■ SUPPLIED DATA:
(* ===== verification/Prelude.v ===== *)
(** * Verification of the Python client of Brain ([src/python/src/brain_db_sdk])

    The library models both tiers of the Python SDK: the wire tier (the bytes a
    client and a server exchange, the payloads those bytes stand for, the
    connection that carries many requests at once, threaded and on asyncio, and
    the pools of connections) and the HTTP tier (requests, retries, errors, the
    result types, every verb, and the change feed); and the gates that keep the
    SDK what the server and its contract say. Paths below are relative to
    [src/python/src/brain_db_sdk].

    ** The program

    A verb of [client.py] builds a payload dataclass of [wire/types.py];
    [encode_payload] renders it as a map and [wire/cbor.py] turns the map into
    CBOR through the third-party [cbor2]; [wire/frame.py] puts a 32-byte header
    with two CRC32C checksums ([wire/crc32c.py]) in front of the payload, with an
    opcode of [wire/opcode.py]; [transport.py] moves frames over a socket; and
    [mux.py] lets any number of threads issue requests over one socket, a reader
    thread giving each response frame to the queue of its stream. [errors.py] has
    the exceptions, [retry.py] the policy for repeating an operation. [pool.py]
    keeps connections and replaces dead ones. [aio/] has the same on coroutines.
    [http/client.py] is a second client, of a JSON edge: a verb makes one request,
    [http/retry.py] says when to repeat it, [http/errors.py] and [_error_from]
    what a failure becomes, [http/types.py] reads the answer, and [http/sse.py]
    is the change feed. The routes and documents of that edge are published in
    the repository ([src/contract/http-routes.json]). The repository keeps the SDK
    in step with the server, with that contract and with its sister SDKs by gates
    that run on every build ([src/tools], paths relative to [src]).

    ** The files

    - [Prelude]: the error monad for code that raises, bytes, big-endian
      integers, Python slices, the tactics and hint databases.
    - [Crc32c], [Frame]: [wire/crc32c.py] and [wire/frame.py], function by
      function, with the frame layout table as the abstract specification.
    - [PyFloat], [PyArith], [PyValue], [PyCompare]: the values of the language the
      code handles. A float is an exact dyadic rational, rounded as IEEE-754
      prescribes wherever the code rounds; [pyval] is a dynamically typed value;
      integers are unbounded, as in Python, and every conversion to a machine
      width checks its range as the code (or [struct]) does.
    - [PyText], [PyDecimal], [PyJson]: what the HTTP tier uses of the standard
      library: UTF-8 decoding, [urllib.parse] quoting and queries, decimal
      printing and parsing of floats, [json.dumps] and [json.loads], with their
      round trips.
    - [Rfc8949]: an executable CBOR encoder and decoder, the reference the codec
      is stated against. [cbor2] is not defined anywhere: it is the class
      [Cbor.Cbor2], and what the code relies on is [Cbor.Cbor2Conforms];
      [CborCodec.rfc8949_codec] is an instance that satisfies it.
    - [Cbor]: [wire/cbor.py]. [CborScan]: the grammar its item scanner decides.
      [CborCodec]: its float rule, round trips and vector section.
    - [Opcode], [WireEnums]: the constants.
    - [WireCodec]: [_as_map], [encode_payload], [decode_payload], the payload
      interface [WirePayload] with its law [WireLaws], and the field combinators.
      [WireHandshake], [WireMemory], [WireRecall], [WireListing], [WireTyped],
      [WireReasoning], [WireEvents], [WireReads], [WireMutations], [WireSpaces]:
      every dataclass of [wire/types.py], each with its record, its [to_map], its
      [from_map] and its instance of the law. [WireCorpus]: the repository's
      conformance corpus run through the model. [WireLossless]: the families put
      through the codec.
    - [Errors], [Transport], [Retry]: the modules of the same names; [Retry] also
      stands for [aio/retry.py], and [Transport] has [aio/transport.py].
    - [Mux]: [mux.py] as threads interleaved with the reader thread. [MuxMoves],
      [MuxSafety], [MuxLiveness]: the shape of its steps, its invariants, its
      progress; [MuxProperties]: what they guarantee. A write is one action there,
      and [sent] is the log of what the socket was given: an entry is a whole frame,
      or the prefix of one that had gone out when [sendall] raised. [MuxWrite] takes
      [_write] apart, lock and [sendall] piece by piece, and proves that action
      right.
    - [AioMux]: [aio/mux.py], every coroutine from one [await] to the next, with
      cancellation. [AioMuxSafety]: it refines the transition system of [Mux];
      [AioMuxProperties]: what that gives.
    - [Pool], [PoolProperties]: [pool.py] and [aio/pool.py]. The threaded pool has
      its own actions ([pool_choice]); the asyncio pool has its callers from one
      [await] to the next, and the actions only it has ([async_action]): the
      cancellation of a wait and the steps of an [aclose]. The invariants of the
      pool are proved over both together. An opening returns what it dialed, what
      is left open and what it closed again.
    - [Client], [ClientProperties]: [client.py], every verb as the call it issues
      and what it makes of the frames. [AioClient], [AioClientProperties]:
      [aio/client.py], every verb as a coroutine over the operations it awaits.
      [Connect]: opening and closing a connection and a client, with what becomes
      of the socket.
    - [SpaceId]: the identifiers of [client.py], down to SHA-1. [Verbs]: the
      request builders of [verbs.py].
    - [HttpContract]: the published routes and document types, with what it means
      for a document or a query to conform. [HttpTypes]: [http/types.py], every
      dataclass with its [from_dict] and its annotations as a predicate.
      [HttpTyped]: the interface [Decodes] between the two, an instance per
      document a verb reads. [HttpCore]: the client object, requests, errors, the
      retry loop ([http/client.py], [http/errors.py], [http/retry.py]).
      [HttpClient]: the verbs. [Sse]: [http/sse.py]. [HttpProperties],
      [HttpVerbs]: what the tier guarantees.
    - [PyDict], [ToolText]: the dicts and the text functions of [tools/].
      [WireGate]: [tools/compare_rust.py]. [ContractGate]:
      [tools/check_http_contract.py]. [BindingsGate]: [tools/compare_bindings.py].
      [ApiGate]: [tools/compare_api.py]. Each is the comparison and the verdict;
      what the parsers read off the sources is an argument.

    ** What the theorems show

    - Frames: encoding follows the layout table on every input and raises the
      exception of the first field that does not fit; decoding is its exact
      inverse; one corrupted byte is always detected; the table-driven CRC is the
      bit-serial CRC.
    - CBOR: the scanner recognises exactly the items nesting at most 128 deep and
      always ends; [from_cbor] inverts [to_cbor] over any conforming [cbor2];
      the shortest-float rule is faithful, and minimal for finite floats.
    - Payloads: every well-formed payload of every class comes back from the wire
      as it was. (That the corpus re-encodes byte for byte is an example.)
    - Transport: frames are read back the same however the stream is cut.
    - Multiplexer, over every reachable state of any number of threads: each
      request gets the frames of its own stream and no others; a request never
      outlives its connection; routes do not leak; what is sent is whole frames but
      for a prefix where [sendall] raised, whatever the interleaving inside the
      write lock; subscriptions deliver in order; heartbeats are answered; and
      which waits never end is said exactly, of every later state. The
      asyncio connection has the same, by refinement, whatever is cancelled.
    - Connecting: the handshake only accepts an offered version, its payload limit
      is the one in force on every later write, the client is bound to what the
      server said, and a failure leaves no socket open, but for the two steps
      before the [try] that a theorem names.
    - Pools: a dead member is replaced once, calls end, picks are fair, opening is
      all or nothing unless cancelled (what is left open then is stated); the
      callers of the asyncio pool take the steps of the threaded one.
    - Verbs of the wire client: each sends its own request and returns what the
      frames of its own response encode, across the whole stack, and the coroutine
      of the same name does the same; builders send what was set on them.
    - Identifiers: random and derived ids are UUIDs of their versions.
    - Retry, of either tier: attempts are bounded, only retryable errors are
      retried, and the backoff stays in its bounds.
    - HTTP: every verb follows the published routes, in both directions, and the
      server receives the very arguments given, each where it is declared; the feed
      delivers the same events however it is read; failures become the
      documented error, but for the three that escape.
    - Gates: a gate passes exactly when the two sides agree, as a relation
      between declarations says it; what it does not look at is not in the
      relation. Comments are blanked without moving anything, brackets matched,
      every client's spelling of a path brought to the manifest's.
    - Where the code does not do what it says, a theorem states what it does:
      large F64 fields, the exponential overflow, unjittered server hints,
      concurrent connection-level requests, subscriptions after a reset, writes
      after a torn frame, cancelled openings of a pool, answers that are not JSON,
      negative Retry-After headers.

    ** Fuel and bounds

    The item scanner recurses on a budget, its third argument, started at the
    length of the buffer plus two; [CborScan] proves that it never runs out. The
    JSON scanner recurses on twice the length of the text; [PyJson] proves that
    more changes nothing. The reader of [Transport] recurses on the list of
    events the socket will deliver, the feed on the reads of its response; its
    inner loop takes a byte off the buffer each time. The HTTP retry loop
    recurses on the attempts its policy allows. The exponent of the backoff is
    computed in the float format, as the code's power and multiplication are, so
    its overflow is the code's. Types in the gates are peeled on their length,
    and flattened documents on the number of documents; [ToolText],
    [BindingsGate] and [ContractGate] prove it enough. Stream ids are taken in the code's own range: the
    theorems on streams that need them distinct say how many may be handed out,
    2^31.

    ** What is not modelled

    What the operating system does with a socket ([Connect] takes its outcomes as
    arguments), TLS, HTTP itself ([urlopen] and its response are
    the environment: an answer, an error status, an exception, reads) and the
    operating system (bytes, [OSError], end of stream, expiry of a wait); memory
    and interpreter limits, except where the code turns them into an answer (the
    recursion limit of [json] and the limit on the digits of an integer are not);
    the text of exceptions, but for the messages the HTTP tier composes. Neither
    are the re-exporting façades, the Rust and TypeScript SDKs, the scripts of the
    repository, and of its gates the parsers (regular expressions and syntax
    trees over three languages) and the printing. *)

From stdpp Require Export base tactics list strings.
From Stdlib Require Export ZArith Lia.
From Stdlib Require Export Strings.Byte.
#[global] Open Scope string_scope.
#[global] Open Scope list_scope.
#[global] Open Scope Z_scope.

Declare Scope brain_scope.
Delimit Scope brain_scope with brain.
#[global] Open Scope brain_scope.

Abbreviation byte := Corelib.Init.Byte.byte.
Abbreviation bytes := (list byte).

■ TASK OBJECTIVE:
The response must hold only the lines above from the line with "[HttpTyped]: the interface" through the line with "- CBOR: the", each copied exactly, both ends kept.

■ EXERCISE OUTPUT:
      [HttpTyped]: the interface [Decodes] between the two, an instance per
      document a verb reads. [HttpCore]: the client object, requests, errors, the
      retry loop ([http/client.py], [http/errors.py], [http/retry.py]).
      [HttpClient]: the verbs. [Sse]: [http/sse.py]. [HttpProperties],
      [HttpVerbs]: what the tier guarantees.
    - [PyDict], [ToolText]: the dicts and the text functions of [tools/].
      [WireGate]: [tools/compare_rust.py]. [ContractGate]:
      [tools/check_http_contract.py]. [BindingsGate]: [tools/compare_bindings.py].
      [ApiGate]: [tools/compare_api.py]. Each is the comparison and the verdict;
      what the parsers read off the sources is an argument.

    ** What the theorems show

    - Frames: encoding follows the layout table on every input and raises the
      exception of the first field that does not fit; decoding is its exact
      inverse; one corrupted byte is always detected; the table-driven CRC is the
      bit-serial CRC.
    - CBOR: the scanner recognises exactly the items nesting at most 128 deep and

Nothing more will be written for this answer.